### Work instructions
Copy out all the entries below, word for word.

── Available data

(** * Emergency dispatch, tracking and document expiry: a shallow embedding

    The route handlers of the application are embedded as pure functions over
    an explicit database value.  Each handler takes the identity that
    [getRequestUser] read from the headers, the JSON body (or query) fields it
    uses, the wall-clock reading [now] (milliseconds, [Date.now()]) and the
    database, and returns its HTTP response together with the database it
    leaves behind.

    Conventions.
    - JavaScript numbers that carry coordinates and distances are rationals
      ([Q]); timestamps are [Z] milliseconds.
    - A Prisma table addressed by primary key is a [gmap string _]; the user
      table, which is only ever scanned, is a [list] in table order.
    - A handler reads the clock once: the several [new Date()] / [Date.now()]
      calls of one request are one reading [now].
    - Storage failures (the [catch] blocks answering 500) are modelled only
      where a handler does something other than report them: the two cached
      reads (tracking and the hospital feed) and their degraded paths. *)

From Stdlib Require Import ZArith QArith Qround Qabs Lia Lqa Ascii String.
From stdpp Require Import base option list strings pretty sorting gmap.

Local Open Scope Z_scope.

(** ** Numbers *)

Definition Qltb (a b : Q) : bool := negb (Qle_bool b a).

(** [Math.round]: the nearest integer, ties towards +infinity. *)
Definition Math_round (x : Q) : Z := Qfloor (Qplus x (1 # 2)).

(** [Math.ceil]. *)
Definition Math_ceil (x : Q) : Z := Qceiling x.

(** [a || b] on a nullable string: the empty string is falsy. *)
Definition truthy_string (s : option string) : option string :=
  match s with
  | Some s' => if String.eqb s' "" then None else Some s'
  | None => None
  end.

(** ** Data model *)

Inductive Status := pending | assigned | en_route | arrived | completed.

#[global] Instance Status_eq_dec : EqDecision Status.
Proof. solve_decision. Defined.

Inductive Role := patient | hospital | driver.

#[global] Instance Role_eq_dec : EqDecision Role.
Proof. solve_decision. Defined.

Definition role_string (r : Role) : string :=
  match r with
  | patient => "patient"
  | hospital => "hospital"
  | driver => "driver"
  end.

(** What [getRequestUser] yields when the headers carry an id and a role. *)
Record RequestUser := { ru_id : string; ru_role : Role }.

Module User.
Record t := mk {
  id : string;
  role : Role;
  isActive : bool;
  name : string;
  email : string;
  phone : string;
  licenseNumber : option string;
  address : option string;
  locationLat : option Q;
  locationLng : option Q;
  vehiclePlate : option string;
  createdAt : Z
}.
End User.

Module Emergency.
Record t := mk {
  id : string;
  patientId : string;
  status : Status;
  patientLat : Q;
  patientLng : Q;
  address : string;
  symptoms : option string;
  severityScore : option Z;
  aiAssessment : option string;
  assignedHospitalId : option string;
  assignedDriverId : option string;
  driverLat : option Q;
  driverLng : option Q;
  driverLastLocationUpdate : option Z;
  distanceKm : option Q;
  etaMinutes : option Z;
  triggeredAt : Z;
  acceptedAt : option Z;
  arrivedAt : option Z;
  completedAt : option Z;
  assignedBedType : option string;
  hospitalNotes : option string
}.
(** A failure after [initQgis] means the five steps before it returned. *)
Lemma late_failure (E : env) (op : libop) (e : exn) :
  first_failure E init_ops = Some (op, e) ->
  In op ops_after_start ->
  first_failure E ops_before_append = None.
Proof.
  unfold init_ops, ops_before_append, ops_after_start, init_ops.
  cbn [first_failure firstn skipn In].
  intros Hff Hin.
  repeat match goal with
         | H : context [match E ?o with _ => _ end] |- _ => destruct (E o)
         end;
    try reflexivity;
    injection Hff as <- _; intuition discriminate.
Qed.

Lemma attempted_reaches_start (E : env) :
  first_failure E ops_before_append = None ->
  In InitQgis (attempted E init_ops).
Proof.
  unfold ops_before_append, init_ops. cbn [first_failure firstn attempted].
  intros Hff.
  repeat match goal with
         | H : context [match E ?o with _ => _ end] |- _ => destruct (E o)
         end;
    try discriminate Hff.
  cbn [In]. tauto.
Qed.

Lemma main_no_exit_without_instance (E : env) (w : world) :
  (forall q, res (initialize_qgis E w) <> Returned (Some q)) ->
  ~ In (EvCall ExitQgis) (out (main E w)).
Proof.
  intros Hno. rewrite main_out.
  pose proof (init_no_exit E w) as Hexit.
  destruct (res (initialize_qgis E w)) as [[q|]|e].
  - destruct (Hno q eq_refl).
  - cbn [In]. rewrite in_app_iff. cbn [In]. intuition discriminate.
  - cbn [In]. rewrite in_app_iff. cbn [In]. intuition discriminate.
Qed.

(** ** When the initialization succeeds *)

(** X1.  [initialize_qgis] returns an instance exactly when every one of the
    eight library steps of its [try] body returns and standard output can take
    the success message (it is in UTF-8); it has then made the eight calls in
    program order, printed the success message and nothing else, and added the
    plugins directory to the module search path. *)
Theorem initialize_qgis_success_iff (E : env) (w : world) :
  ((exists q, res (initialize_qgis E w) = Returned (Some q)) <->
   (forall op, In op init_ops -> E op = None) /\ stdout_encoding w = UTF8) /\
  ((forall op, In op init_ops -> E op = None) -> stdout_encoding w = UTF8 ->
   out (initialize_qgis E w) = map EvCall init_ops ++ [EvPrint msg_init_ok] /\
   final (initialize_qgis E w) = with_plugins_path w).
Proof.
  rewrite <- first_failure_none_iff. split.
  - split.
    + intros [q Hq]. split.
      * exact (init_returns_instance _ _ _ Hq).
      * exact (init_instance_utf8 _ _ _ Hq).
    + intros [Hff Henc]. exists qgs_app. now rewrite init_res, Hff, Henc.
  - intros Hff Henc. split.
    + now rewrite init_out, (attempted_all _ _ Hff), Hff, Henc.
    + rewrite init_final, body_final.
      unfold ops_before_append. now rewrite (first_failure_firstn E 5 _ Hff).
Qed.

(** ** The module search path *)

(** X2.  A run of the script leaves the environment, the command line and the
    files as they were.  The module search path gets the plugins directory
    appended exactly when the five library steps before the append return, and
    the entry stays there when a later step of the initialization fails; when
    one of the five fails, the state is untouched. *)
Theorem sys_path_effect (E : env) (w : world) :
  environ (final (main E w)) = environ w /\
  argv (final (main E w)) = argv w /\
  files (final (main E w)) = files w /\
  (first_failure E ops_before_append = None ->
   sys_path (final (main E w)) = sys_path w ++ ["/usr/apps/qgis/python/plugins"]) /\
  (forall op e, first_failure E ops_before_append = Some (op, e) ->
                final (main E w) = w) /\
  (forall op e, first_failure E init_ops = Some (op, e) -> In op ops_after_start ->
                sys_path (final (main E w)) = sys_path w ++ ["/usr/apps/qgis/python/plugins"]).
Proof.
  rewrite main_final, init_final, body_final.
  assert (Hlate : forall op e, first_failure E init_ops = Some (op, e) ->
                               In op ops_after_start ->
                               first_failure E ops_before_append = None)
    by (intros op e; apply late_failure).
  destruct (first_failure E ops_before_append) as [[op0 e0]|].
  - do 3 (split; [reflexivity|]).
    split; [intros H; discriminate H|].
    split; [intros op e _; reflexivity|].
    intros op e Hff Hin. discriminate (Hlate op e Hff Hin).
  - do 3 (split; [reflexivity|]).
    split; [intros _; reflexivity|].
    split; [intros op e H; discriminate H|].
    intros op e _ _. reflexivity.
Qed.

────

### Result of this task
(** * Emergency dispatch, tracking and document expiry: a shallow embedding

    The route handlers of the application are embedded as pure functions over
    an explicit database value.  Each handler takes the identity that
    [getRequestUser] read from the headers, the JSON body (or query) fields it
    uses, the wall-clock reading [now] (milliseconds, [Date.now()]) and the
    database, and returns its HTTP response together with the database it
    leaves behind.

    Conventions.
    - JavaScript numbers that carry coordinates and distances are rationals
      ([Q]); timestamps are [Z] milliseconds.
    - A Prisma table addressed by primary key is a [gmap string _]; the user
      table, which is only ever scanned, is a [list] in table order.
    - A handler reads the clock once: the several [new Date()] / [Date.now()]
      calls of one request are one reading [now].
    - Storage failures (the [catch] blocks answering 500) are modelled only
      where a handler does something other than report them: the two cached
      reads (tracking and the hospital feed) and their degraded paths. *)

From Stdlib Require Import ZArith QArith Qround Qabs Lia Lqa Ascii String.
From stdpp Require Import base option list strings pretty sorting gmap.

Local Open Scope Z_scope.

(** ** Numbers *)

Definition Qltb (a b : Q) : bool := negb (Qle_bool b a).

(** [Math.round]: the nearest integer, ties towards +infinity. *)
Definition Math_round (x : Q) : Z := Qfloor (Qplus x (1 # 2)).

(** [Math.ceil]. *)
Definition Math_ceil (x : Q) : Z := Qceiling x.

(** [a || b] on a nullable string: the empty string is falsy. *)
Definition truthy_string (s : option string) : option string :=
  match s with
  | Some s' => if String.eqb s' "" then None else Some s'
  | None => None
  end.

(** ** Data model *)

Inductive Status := pending | assigned | en_route | arrived | completed.

#[global] Instance Status_eq_dec : EqDecision Status.
Proof. solve_decision. Defined.

Inductive Role := patient | hospital | driver.

#[global] Instance Role_eq_dec : EqDecision Role.
Proof. solve_decision. Defined.

Definition role_string (r : Role) : string :=
  match r with
  | patient => "patient"
  | hospital => "hospital"
  | driver => "driver"
  end.

(** What [getRequestUser] yields when the headers carry an id and a role. *)
Record RequestUser := { ru_id : string; ru_role : Role }.

Module User.
Record t := mk {
  id : string;
  role : Role;
  isActive : bool;
  name : string;
  email : string;
  phone : string;
  licenseNumber : option string;
  address : option string;
  locationLat : option Q;
  locationLng : option Q;
  vehiclePlate : option string;
  createdAt : Z
}.
End User.

Module Emergency.
Record t := mk {
  id : string;
  patientId : string;
  status : Status;
  patientLat : Q;
  patientLng : Q;
  address : string;
  symptoms : option string;
  severityScore : option Z;
  aiAssessment : option string;
  assignedHospitalId : option string;
  assignedDriverId : option string;
  driverLat : option Q;
  driverLng : option Q;
  driverLastLocationUpdate : option Z;
  distanceKm : option Q;
  etaMinutes : option Z;
  triggeredAt : Z;
  acceptedAt : option Z;
  arrivedAt : option Z;
  completedAt : option Z;
  assignedBedType : option string;
  hospitalNotes : option string
}.
(** A failure after [initQgis] means the five steps before it returned. *)
Lemma late_failure (E : env) (op : libop) (e : exn) :
  first_failure E init_ops = Some (op, e) ->
  In op ops_after_start ->
  first_failure E ops_before_append = None.
Proof.
  unfold init_ops, ops_before_append, ops_after_start, init_ops.
  cbn [first_failure firstn skipn In].
  intros Hff Hin.
  repeat match goal with
         | H : context [match E ?o with _ => _ end] |- _ => destruct (E o)
         end;
    try reflexivity;
    injection Hff as <- _; intuition discriminate.
Qed.

Lemma attempted_reaches_start (E : env) :
  first_failure E ops_before_append = None ->
  In InitQgis (attempted E init_ops).
Proof.
  unfold ops_before_append, init_ops. cbn [first_failure firstn attempted].
  intros Hff.
  repeat match goal with
         | H : context [match E ?o with _ => _ end] |- _ => destruct (E o)
         end;
    try discriminate Hff.
  cbn [In]. tauto.
Qed.

Lemma main_no_exit_without_instance (E : env) (w : world) :
  (forall q, res (initialize_qgis E w) <> Returned (Some q)) ->
  ~ In (EvCall ExitQgis) (out (main E w)).
Proof.
  intros Hno. rewrite main_out.
  pose proof (init_no_exit E w) as Hexit.
  destruct (res (initialize_qgis E w)) as [[q|]|e].
  - destruct (Hno q eq_refl).
  - cbn [In]. rewrite in_app_iff. cbn [In]. intuition discriminate.
  - cbn [In]. rewrite in_app_iff. cbn [In]. intuition discriminate.
Qed.

(** ** When the initialization succeeds *)

(** X1.  [initialize_qgis] returns an instance exactly when every one of the
    eight library steps of its [try] body returns and standard output can take
    the success message (it is in UTF-8); it has then made the eight calls in
    program order, printed the success message and nothing else, and added the
    plugins directory to the module search path. *)
Theorem initialize_qgis_success_iff (E : env) (w : world) :
  ((exists q, res (initialize_qgis E w) = Returned (Some q)) <->
   (forall op, In op init_ops -> E op = None) /\ stdout_encoding w = UTF8) /\
  ((forall op, In op init_ops -> E op = None) -> stdout_encoding w = UTF8 ->
   out (initialize_qgis E w) = map EvCall init_ops ++ [EvPrint msg_init_ok] /\
   final (initialize_qgis E w) = with_plugins_path w).
Proof.
  rewrite <- first_failure_none_iff. split.
  - split.
    + intros [q Hq]. split.
      * exact (init_returns_instance _ _ _ Hq).
      * exact (init_instance_utf8 _ _ _ Hq).
    + intros [Hff Henc]. exists qgs_app. now rewrite init_res, Hff, Henc.
  - intros Hff Henc. split.
    + now rewrite init_out, (attempted_all _ _ Hff), Hff, Henc.
    + rewrite init_final, body_final.
      unfold ops_before_append. now rewrite (first_failure_firstn E 5 _ Hff).
Qed.

(** ** The module search path *)

(** X2.  A run of the script leaves the environment, the command line and the
    files as they were.  The module search path gets the plugins directory
    appended exactly when the five library steps before the append return, and
    the entry stays there when a later step of the initialization fails; when
    one of the five fails, the state is untouched. *)
Theorem sys_path_effect (E : env) (w : world) :
  environ (final (main E w)) = environ w /\
  argv (final (main E w)) = argv w /\
  files (final (main E w)) = files w /\
  (first_failure E ops_before_append = None ->
   sys_path (final (main E w)) = sys_path w ++ ["/usr/apps/qgis/python/plugins"]) /\
  (forall op e, first_failure E ops_before_append = Some (op, e) ->
                final (main E w) = w) /\
  (forall op e, first_failure E init_ops = Some (op, e) -> In op ops_after_start ->
                sys_path (final (main E w)) = sys_path w ++ ["/usr/apps/qgis/python/plugins"]).
Proof.
  rewrite main_final, init_final, body_final.
  assert (Hlate : forall op e, first_failure E init_ops = Some (op, e) ->
                               In op ops_after_start ->
                               first_failure E ops_before_append = None)
    by (intros op e; apply late_failure).
  destruct (first_failure E ops_before_append) as [[op0 e0]|].
  - do 3 (split; [reflexivity|]).
    split; [intros H; discriminate H|].
    split; [intros op e _; reflexivity|].
    intros op e Hff Hin. discriminate (Hlate op e Hff Hin).
  - do 3 (split; [reflexivity|]).
    split; [intros _; reflexivity|].
    split; [intros op e H; discriminate H|].
    intros op e _ _. reflexivity.
Qed.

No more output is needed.